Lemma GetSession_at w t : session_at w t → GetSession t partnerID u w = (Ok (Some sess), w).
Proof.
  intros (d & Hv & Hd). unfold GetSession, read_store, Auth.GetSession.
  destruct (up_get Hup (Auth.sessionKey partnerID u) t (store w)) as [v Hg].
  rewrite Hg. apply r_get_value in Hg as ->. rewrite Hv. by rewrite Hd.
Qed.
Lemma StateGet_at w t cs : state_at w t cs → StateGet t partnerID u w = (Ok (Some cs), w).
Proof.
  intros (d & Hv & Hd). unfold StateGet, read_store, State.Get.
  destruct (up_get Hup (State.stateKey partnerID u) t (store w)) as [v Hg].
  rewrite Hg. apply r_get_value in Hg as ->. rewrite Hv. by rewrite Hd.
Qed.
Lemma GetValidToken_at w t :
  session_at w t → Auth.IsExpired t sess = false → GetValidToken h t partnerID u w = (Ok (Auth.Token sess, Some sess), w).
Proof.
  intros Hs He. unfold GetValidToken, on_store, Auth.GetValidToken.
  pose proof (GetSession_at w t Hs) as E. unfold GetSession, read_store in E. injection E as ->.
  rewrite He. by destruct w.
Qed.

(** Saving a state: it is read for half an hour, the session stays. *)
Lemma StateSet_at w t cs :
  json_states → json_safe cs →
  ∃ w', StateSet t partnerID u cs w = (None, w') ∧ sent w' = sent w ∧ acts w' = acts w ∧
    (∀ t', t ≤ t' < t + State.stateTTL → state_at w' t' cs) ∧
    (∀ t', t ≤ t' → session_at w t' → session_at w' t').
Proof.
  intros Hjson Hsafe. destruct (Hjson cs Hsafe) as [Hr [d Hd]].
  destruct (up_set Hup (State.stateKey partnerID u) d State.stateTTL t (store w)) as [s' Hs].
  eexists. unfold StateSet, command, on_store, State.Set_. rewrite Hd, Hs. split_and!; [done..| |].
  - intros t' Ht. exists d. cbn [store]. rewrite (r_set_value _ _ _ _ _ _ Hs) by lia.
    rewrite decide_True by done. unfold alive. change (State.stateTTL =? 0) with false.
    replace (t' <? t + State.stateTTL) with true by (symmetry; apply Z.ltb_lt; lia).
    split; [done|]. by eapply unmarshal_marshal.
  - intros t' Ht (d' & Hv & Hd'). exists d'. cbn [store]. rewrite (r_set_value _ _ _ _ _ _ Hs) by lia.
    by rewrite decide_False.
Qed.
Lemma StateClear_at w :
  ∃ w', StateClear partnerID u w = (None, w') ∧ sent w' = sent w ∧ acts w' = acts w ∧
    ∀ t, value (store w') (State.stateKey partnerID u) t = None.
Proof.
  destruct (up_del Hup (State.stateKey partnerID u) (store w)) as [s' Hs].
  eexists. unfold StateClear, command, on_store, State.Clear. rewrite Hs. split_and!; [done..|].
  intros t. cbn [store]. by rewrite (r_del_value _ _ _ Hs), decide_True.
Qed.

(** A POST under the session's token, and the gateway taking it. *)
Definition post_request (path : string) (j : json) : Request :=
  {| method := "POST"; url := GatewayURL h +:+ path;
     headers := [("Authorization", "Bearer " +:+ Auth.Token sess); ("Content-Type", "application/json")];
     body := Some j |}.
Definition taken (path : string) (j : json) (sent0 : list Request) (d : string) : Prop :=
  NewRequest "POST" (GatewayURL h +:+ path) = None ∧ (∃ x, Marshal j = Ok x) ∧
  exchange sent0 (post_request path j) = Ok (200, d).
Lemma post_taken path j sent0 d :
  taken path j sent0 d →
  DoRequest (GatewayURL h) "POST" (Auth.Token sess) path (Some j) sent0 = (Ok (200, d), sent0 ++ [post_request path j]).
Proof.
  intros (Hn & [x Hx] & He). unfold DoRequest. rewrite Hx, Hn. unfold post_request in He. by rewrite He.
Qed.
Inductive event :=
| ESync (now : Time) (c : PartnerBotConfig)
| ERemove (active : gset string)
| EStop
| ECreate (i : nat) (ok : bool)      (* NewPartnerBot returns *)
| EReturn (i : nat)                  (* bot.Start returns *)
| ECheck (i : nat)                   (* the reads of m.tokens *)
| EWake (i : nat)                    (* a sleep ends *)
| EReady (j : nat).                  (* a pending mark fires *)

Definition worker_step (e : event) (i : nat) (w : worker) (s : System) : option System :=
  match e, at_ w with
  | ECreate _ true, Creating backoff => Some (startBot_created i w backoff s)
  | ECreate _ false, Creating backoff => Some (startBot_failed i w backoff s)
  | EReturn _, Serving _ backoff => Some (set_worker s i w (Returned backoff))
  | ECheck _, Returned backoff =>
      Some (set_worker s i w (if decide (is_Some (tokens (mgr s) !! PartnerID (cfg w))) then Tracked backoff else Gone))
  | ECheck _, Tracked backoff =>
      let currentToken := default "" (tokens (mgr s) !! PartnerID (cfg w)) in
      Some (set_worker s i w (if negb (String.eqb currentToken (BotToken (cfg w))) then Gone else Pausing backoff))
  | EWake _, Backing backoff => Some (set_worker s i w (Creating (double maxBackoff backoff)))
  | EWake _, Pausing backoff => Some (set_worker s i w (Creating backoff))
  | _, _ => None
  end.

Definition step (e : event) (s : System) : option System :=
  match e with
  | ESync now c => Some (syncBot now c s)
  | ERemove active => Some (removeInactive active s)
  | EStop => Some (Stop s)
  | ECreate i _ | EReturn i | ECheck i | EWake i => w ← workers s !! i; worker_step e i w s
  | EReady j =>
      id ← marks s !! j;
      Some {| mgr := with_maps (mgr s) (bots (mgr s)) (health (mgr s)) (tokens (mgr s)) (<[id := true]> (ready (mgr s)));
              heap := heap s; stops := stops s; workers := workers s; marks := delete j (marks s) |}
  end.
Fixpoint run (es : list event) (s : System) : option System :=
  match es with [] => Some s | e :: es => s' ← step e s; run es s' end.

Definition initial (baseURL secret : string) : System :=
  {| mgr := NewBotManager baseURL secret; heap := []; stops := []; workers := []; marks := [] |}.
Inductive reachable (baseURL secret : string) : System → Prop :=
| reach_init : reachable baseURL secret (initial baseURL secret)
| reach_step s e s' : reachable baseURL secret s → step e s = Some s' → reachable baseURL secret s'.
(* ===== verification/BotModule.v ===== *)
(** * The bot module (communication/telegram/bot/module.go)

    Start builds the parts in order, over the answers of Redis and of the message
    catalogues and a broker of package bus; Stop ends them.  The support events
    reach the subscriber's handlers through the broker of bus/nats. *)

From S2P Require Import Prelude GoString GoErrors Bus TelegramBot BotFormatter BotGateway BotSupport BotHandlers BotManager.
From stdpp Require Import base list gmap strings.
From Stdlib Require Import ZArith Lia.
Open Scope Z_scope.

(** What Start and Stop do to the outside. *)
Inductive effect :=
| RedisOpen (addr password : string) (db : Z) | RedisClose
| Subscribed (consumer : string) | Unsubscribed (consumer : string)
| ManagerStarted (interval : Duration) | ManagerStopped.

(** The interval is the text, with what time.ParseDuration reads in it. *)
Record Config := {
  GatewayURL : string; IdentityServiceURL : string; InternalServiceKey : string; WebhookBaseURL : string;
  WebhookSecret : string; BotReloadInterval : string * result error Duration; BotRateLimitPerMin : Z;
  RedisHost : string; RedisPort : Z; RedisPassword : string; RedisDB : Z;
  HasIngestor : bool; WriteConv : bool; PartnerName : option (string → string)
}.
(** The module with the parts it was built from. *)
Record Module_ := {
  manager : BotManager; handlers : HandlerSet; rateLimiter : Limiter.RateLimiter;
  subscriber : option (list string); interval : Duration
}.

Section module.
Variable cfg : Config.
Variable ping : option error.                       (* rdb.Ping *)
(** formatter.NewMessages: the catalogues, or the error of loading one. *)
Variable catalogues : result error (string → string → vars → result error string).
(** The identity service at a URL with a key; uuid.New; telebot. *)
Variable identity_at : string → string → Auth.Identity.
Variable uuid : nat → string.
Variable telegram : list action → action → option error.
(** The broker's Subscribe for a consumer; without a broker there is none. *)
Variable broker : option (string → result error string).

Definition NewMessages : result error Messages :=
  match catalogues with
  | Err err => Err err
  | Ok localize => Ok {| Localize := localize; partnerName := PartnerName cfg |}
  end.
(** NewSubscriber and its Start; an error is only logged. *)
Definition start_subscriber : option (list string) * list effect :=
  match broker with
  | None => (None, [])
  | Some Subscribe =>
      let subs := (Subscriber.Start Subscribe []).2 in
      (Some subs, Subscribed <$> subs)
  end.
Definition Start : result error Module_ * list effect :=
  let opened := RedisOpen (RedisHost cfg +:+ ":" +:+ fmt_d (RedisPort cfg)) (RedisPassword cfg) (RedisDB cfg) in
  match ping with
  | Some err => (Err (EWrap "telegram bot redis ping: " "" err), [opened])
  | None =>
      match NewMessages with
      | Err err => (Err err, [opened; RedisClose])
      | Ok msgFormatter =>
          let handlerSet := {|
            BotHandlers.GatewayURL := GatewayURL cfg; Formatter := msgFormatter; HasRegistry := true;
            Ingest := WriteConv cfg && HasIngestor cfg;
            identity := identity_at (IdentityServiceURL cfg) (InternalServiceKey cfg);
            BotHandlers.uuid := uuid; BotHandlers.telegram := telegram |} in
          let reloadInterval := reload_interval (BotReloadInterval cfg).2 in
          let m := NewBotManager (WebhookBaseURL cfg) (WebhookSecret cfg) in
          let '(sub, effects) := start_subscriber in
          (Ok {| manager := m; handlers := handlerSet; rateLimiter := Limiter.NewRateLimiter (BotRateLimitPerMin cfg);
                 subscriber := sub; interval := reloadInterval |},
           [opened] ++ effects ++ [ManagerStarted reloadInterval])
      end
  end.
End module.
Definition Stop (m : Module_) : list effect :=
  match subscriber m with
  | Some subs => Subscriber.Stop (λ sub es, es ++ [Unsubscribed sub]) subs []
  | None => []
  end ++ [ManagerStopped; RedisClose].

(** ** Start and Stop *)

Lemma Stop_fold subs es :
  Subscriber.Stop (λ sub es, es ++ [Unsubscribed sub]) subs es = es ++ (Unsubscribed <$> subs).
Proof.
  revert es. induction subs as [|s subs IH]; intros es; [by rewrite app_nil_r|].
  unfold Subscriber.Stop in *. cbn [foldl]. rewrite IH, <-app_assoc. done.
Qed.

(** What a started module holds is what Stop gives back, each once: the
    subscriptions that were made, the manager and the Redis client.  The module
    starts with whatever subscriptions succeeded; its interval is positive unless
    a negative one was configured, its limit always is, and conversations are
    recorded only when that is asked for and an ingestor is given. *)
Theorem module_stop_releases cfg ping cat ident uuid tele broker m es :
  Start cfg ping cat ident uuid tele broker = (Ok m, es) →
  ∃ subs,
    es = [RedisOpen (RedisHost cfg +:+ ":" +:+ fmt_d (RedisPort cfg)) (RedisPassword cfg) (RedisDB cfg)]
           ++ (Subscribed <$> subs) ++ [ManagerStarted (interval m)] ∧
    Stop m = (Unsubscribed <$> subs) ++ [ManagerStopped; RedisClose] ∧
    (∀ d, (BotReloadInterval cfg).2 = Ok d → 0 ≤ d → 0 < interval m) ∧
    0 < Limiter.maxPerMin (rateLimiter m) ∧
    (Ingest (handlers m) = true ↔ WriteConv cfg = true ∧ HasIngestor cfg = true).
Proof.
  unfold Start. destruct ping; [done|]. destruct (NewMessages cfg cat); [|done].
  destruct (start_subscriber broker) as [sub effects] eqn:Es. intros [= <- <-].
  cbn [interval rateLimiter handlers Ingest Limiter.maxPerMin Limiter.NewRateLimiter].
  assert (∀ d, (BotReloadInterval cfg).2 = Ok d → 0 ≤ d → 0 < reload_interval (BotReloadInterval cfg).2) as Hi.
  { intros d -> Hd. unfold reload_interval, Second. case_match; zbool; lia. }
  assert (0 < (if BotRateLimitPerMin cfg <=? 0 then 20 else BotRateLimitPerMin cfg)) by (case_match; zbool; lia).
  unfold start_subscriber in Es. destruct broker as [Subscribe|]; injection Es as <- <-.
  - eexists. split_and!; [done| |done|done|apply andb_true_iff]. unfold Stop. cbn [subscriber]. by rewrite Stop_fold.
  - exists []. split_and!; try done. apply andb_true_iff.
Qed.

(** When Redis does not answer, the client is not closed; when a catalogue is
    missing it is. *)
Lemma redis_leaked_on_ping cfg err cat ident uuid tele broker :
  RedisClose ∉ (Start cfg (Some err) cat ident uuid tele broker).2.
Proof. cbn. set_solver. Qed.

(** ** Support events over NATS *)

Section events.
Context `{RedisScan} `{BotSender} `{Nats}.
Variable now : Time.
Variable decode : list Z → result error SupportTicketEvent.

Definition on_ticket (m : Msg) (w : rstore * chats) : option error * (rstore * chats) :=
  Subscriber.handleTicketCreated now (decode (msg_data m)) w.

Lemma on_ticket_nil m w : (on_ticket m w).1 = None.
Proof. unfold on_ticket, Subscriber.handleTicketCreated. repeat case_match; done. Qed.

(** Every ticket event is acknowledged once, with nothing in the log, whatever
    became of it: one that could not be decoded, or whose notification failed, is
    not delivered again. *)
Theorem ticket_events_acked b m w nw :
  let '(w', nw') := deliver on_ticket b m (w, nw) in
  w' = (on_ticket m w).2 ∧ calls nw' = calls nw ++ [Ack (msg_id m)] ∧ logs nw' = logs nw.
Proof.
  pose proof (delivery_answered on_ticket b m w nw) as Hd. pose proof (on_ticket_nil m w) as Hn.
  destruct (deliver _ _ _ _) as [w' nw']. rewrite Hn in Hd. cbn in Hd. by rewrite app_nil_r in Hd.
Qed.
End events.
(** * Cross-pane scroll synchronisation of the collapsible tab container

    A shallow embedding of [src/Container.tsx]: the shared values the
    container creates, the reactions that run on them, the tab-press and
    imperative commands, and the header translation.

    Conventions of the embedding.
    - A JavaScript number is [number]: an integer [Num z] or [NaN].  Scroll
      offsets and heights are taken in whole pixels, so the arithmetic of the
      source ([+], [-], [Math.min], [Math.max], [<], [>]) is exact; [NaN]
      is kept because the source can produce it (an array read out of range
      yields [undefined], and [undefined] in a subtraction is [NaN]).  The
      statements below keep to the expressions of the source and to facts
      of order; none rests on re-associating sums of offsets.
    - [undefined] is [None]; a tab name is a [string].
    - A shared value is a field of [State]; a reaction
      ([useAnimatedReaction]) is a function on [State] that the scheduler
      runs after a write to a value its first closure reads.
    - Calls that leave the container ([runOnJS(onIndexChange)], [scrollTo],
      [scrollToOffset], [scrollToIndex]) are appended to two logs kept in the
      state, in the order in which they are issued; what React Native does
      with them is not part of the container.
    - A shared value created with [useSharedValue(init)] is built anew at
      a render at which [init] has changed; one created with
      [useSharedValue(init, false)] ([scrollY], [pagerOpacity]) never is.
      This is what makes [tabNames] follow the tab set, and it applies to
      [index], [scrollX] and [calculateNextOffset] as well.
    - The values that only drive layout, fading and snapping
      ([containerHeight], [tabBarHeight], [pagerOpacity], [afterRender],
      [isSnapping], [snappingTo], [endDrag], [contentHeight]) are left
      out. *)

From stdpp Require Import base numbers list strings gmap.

*****

#### INSTRUCTIONS FOR THE TASK:
What is the number of lines in the data that hold the word "kept"? Reply with that number and nothing else.

#### SOLUTION:
2